**YOUR ASSIGNMENT:** Precise copying is required. Return the data below in full.

_ _ _ _

(** [os.path.basename(p)]. *)
Definition basename (p : string) : string := from (rfind "/" p + 1) p.

(** [os.path.normpath(path)] (posixpath). *)
Definition norm_step (initial_slashes : Z) (new_comps : list string)
           (comp : string) : list string :=
  if bool_decide (comp = EmptyString) || bool_decide (comp = ".") then new_comps
  else if negb (bool_decide (comp = ".."))
          || ((initial_slashes =? 0) && bool_decide (new_comps = []))
          || bool_decide (last new_comps = Some "..")
       then new_comps ++ [comp]
       else removelast new_comps.

Definition normpath (path : string) : string :=
  if bool_decide (path = EmptyString) then "."
  else
    let initial_slashes :=
      if startswith path "/" then
        if startswith path "//" && negb (startswith path "///") then 2 else 1
      else 0 in
    let comps := fold_left (norm_step initial_slashes) (split_slash EmptyString path) [] in
    let p := join "/" comps in
    let p := (if initial_slashes =? 2 then "//"
              else if initial_slashes =? 1 then "/" else EmptyString) +:+ p in
    if bool_decide (p = EmptyString) then "." else p.

(** [f'{n:0wd}']: decimal, zero-padded on the left to width [w]. *)
Fixpoint zeros (n : nat) : string :=
  match n with O => EmptyString | S n' => String "0" (zeros n') end.
Definition zpad (w : nat) (n : Z) : string :=
  let d := pretty (Z.abs n) in
  let sign := if n <? 0 then "-" else EmptyString in
  sign +:+ zeros (w - String.length sign - String.length d) +:+ d.

End PyStr.

(* ===================================================================== *)
(** ** The filesystem and the [os], [shutil] and [filecmp] calls          *)
(* ===================================================================== *)

(** The filesystem is flat: the regular files, keyed by path, with their
    bytes and modification time, and the set of directory paths.  A call
    fails on the conditions this state can express (a missing source, an
    existing destination, a directory that still has entries).  The paths
    the program reads as sources are looked up among the regular files. *)

Module OS.
Import PyStr.

Record File := mkFile { f_data : list Byte.byte; f_mtime : Z }.

Record FS := mkFS { files : gmap string File; dirs : gset string }.

Definition set_files (fs : FS) (m : gmap string File) : FS :=
  {| files := m; dirs := dirs fs |}.
Definition set_dirs (fs : FS) (d : gset string) : FS :=
  {| files := files fs; dirs := d |}.

(** The exceptions that can reach the program.  All but [TypeError],
    [AttributeError] and [RuntimeError] are subclasses of [OSError]. *)
Inductive exn :=
| FileNotFoundError | FileExistsError | IsADirectoryError | NotADirectoryError
| DirectoryNotEmpty | SameFileError | ShutilError
| OSError (msg : string)
| TypeError | AttributeError | RuntimeError (msg : string).

Definition is_OSError (e : exn) : bool :=
  match e with
  | TypeError | AttributeError | RuntimeError _ => false
  | _ => true
  end.

Definition is_FileNotFoundError (e : exn) : bool :=
  match e with FileNotFoundError => true | _ => false end.

(** [e.strerror] *)
Definition strerror (e : exn) : string :=
  match e with
  | FileNotFoundError => "No such file or directory"
  | FileExistsError => "File exists"
  | IsADirectoryError => "Is a directory"
  | NotADirectoryError => "Not a directory"
  | DirectoryNotEmpty => "Directory not empty"
  | OSError m => m
  | _ => "None"
  end.

Inductive Result (A : Type) := Ok (a : A) | Raise (e : exn).
Arguments Ok {A} a.
Arguments Raise {A} e.

Definition isfile (fs : FS) (p : string) : bool :=
  bool_decide (is_Some (files fs !! p)).
Definition isdir (fs : FS) (p : string) : bool :=
  bool_decide (p ∈ dirs fs).
Definition exists_ (fs : FS) (p : string) : bool := isfile fs p || isdir fs p.

(** [os.path.join(a, b)] for a relative [b]. *)
Definition path_join (a b : string) : string :=
  if bool_decide (a = EmptyString) || endswith a "/" then a +:+ b
  else a +:+ "/" +:+ b.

_ _ _ _

**RESULT:**
(** [os.path.basename(p)]. *)
Definition basename (p : string) : string := from (rfind "/" p + 1) p.

(** [os.path.normpath(path)] (posixpath). *)
Definition norm_step (initial_slashes : Z) (new_comps : list string)
           (comp : string) : list string :=
  if bool_decide (comp = EmptyString) || bool_decide (comp = ".") then new_comps
  else if negb (bool_decide (comp = ".."))
          || ((initial_slashes =? 0) && bool_decide (new_comps = []))
          || bool_decide (last new_comps = Some "..")
       then new_comps ++ [comp]
       else removelast new_comps.

Definition normpath (path : string) : string :=
  if bool_decide (path = EmptyString) then "."
  else
    let initial_slashes :=
      if startswith path "/" then
        if startswith path "//" && negb (startswith path "///") then 2 else 1
      else 0 in
    let comps := fold_left (norm_step initial_slashes) (split_slash EmptyString path) [] in
    let p := join "/" comps in
    let p := (if initial_slashes =? 2 then "//"
              else if initial_slashes =? 1 then "/" else EmptyString) +:+ p in
    if bool_decide (p = EmptyString) then "." else p.

(** [f'{n:0wd}']: decimal, zero-padded on the left to width [w]. *)
Fixpoint zeros (n : nat) : string :=
  match n with O => EmptyString | S n' => String "0" (zeros n') end.
Definition zpad (w : nat) (n : Z) : string :=
  let d := pretty (Z.abs n) in
  let sign := if n <? 0 then "-" else EmptyString in
  sign +:+ zeros (w - String.length sign - String.length d) +:+ d.

End PyStr.

(* ===================================================================== *)
(** ** The filesystem and the [os], [shutil] and [filecmp] calls          *)
(* ===================================================================== *)

(** The filesystem is flat: the regular files, keyed by path, with their
    bytes and modification time, and the set of directory paths.  A call
    fails on the conditions this state can express (a missing source, an
    existing destination, a directory that still has entries).  The paths
    the program reads as sources are looked up among the regular files. *)

Module OS.
Import PyStr.

Record File := mkFile { f_data : list Byte.byte; f_mtime : Z }.

Record FS := mkFS { files : gmap string File; dirs : gset string }.

Definition set_files (fs : FS) (m : gmap string File) : FS :=
  {| files := m; dirs := dirs fs |}.
Definition set_dirs (fs : FS) (d : gset string) : FS :=
  {| files := files fs; dirs := d |}.

(** The exceptions that can reach the program.  All but [TypeError],
    [AttributeError] and [RuntimeError] are subclasses of [OSError]. *)
Inductive exn :=
| FileNotFoundError | FileExistsError | IsADirectoryError | NotADirectoryError
| DirectoryNotEmpty | SameFileError | ShutilError
| OSError (msg : string)
| TypeError | AttributeError | RuntimeError (msg : string).

Definition is_OSError (e : exn) : bool :=
  match e with
  | TypeError | AttributeError | RuntimeError _ => false
  | _ => true
  end.

Definition is_FileNotFoundError (e : exn) : bool :=
  match e with FileNotFoundError => true | _ => false end.

(** [e.strerror] *)
Definition strerror (e : exn) : string :=
  match e with
  | FileNotFoundError => "No such file or directory"
  | FileExistsError => "File exists"
  | IsADirectoryError => "Is a directory"
  | NotADirectoryError => "Not a directory"
  | DirectoryNotEmpty => "Directory not empty"
  | OSError m => m
  | _ => "None"
  end.

Inductive Result (A : Type) := Ok (a : A) | Raise (e : exn).
Arguments Ok {A} a.
Arguments Raise {A} e.

Definition isfile (fs : FS) (p : string) : bool :=
  bool_decide (is_Some (files fs !! p)).
Definition isdir (fs : FS) (p : string) : bool :=
  bool_decide (p ∈ dirs fs).
Definition exists_ (fs : FS) (p : string) : bool := isfile fs p || isdir fs p.

(** [os.path.join(a, b)] for a relative [b]. *)
Definition path_join (a b : string) : string :=
  if bool_decide (a = EmptyString) || endswith a "/" then a +:+ b
  else a +:+ "/" +:+ b.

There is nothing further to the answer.